**Dataset records**
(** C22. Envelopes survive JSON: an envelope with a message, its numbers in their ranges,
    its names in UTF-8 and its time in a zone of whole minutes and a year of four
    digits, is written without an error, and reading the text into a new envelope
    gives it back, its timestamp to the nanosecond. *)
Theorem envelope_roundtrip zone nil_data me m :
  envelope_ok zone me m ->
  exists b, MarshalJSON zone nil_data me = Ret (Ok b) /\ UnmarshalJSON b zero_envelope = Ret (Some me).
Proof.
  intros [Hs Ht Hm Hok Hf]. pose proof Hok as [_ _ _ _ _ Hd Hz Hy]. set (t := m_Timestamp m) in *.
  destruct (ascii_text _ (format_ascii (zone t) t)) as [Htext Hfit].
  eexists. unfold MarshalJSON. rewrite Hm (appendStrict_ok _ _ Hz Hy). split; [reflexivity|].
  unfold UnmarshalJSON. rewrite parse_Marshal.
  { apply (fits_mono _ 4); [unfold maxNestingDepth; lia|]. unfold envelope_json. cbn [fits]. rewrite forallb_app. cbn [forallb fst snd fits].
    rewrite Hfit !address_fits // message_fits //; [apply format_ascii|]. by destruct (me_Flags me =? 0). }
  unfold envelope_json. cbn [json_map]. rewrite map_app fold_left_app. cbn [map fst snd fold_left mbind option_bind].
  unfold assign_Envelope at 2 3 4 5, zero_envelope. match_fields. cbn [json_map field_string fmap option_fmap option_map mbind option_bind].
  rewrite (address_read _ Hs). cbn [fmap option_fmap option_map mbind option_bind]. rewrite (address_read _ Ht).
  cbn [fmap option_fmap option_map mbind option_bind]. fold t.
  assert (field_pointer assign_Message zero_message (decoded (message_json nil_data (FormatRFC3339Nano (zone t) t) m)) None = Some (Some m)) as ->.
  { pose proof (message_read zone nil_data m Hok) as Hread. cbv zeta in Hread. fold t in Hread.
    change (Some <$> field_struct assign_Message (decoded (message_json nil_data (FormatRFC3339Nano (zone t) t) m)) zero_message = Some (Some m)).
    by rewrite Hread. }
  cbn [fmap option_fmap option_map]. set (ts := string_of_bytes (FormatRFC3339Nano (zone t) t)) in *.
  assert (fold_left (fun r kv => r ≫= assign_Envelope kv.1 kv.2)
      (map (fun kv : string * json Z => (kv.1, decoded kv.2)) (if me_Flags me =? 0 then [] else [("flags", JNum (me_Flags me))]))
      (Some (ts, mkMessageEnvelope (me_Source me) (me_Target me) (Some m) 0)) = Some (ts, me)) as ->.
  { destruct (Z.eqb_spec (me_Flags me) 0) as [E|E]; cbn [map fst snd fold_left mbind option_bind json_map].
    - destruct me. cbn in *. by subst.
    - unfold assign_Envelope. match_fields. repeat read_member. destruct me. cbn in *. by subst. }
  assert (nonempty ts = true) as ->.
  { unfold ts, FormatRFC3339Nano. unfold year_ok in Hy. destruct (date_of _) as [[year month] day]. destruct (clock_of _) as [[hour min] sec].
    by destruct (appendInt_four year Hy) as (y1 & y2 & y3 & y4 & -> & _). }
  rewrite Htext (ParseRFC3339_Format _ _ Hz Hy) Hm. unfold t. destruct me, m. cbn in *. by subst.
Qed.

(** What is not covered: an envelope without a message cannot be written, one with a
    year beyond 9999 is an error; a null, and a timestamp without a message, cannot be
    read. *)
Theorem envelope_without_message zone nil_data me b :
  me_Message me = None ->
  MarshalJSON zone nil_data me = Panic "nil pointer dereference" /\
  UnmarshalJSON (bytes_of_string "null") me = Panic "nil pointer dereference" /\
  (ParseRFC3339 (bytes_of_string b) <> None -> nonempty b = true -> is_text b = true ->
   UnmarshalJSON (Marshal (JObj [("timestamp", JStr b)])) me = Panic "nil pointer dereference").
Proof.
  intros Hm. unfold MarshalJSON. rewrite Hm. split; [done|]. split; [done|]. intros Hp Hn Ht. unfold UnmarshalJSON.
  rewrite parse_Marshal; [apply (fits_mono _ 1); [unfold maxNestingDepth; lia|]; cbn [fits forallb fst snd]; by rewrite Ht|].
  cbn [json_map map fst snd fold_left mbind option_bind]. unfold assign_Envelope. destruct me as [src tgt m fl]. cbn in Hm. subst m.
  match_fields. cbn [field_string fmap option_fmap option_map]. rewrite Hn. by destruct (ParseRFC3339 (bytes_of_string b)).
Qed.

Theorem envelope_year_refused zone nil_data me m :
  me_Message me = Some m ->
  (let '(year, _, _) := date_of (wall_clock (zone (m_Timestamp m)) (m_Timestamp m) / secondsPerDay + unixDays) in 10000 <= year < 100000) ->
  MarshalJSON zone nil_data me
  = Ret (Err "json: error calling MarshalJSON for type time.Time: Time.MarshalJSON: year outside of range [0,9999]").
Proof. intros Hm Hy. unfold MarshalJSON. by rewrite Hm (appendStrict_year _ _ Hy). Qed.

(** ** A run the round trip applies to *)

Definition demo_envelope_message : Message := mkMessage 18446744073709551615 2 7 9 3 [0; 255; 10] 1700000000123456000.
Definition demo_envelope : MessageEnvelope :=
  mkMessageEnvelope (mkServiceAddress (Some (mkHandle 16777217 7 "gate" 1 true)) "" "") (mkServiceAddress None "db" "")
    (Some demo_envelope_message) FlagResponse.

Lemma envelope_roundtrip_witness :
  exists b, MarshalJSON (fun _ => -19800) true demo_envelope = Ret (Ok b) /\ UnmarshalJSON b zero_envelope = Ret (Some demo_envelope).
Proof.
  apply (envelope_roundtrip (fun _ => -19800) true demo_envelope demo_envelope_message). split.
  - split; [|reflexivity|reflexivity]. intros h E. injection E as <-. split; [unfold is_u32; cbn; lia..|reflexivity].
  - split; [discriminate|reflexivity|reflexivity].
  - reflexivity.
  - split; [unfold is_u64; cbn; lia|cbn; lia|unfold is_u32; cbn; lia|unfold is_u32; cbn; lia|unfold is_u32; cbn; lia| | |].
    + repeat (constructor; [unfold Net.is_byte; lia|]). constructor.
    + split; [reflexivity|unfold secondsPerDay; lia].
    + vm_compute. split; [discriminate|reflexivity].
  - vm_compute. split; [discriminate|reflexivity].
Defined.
* * *
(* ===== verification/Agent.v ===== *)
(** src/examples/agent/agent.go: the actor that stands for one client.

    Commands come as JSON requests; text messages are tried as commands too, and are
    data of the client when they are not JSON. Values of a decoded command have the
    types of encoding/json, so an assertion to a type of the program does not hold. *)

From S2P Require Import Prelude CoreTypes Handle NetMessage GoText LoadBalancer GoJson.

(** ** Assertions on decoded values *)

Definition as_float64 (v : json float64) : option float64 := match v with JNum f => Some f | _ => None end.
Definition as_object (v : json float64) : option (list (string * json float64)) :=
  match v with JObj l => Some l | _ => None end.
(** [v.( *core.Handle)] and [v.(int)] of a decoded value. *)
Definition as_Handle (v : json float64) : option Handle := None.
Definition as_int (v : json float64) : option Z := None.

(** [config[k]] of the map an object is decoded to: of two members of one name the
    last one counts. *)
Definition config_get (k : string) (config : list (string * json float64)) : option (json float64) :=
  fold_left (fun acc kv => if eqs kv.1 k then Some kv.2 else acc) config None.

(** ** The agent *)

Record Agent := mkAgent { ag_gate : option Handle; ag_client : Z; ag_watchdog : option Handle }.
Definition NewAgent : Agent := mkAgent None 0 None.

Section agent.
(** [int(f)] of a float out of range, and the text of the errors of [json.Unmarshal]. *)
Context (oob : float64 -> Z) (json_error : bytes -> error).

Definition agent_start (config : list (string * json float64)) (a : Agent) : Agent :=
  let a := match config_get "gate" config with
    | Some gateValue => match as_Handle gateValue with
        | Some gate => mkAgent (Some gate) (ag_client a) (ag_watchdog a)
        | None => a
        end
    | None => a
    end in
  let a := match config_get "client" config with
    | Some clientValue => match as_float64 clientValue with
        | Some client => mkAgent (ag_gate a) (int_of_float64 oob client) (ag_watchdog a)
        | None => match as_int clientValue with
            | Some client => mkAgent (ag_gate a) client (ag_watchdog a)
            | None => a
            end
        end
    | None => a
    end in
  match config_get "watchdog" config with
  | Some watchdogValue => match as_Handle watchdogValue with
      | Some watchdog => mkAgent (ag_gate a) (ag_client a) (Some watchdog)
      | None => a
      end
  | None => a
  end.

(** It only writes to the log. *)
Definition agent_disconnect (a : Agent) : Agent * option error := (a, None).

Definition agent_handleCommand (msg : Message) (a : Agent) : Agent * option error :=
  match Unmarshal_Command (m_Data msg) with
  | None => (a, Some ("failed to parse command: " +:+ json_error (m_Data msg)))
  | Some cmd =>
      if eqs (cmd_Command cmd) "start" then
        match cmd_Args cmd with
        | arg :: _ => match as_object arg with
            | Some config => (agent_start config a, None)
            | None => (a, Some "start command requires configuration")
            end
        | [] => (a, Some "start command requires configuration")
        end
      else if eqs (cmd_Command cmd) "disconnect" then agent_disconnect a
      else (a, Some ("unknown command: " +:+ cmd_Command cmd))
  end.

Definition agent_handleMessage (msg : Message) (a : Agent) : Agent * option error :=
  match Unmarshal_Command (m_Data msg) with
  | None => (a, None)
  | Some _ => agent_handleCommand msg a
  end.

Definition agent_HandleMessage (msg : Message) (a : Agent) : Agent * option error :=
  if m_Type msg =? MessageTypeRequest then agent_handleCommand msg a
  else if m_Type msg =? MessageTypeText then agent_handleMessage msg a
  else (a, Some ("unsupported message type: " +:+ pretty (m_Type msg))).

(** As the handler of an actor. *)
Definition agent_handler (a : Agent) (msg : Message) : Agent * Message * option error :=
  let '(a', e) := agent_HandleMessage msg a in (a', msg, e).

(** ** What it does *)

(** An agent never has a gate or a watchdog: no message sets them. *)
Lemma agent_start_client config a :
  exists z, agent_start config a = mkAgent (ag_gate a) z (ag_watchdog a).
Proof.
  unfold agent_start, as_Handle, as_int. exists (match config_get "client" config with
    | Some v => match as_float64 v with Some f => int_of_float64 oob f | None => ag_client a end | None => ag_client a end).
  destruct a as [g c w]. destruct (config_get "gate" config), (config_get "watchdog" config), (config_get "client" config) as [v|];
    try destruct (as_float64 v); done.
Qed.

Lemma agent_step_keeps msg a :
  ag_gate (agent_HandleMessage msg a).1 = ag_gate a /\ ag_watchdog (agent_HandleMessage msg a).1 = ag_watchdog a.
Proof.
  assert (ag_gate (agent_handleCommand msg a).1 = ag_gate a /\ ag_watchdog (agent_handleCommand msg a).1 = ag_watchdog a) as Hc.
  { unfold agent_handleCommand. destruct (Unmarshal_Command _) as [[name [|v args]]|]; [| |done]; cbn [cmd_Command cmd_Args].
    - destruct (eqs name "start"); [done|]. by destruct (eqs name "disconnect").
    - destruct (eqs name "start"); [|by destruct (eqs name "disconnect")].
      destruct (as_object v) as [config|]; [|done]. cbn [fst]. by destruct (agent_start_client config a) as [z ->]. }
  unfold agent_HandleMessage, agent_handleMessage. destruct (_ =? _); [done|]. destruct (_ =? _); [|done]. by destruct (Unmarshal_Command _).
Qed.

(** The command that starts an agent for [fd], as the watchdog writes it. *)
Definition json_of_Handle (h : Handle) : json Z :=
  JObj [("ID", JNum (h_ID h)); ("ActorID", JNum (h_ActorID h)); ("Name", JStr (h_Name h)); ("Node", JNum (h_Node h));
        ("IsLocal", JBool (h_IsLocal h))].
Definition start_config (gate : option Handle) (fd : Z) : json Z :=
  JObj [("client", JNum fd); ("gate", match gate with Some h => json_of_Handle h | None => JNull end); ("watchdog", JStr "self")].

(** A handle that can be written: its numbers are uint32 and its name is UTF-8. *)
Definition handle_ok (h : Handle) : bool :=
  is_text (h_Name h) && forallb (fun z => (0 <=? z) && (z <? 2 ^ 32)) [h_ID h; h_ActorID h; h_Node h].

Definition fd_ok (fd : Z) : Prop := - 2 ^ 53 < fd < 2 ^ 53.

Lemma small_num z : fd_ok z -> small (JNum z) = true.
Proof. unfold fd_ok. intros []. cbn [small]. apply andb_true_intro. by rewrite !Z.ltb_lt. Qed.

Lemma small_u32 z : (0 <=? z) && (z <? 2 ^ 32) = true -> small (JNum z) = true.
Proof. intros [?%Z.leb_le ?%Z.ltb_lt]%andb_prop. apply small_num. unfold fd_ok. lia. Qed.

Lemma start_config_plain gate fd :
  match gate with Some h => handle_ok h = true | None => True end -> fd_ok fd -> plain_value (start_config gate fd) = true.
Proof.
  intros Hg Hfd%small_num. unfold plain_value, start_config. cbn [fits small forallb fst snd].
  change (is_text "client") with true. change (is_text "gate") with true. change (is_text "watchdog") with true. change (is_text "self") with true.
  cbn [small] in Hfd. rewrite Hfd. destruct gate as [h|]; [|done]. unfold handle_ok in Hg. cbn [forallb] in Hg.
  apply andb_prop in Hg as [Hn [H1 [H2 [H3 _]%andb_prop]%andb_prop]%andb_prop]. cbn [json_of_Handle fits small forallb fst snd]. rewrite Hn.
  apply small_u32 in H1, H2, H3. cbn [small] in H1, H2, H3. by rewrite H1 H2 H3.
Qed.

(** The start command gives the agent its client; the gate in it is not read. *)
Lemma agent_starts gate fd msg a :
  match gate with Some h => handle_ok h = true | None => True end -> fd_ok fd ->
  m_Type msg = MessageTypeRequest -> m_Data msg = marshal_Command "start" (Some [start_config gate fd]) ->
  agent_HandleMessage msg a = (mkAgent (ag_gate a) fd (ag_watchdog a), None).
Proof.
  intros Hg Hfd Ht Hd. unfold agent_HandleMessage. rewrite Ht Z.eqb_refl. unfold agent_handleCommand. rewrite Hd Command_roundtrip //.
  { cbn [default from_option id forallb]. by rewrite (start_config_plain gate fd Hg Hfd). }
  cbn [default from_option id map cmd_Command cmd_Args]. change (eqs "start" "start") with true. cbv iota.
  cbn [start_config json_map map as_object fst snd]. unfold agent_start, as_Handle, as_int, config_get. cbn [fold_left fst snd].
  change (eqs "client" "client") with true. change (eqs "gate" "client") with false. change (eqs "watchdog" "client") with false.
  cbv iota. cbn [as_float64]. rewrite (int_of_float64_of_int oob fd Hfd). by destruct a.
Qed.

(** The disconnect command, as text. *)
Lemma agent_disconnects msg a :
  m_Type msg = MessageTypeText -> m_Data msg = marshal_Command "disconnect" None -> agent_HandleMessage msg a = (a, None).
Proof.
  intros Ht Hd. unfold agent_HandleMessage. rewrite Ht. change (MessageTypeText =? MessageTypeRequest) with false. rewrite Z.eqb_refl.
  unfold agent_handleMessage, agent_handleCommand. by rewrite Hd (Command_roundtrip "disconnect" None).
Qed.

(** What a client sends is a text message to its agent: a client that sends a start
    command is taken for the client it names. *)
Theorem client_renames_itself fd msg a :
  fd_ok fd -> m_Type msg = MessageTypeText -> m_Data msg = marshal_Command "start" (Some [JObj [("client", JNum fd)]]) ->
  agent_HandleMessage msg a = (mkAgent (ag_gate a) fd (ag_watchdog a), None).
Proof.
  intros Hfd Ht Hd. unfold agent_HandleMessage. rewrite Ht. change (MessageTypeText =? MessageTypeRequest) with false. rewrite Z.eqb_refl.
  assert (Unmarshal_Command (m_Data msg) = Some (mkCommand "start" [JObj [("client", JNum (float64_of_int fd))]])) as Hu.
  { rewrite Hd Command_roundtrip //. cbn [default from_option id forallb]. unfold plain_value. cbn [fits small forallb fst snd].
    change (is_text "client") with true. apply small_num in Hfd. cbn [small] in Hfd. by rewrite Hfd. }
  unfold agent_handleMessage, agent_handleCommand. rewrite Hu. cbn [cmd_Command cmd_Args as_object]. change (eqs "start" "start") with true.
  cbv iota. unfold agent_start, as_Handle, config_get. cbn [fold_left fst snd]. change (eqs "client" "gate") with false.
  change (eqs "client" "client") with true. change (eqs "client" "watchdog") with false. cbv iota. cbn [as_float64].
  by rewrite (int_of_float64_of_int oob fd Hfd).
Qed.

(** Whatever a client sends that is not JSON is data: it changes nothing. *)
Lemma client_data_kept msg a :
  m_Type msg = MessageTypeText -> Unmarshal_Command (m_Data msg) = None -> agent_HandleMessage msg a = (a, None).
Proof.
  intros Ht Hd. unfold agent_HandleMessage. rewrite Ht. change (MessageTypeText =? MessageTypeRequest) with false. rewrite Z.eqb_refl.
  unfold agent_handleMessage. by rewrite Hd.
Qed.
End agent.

**What to work on**
Show all lines from the records above where the word "JObj" occurs.

**Finished task**
   UnmarshalJSON (Marshal (JObj [("timestamp", JStr b)])) me = Panic "nil pointer dereference").
  match v with JObj l => Some l | _ => None end.
  JObj [("ID", JNum (h_ID h)); ("ActorID", JNum (h_ActorID h)); ("Name", JStr (h_Name h)); ("Node", JNum (h_Node h));
  JObj [("client", JNum fd); ("gate", match gate with Some h => json_of_Handle h | None => JNull end); ("watchdog", JStr "self")].
  fd_ok fd -> m_Type msg = MessageTypeText -> m_Data msg = marshal_Command "start" (Some [JObj [("client", JNum fd)]]) ->
  assert (Unmarshal_Command (m_Data msg) = Some (mkCommand "start" [JObj [("client", JNum (float64_of_int fd))]])) as Hu.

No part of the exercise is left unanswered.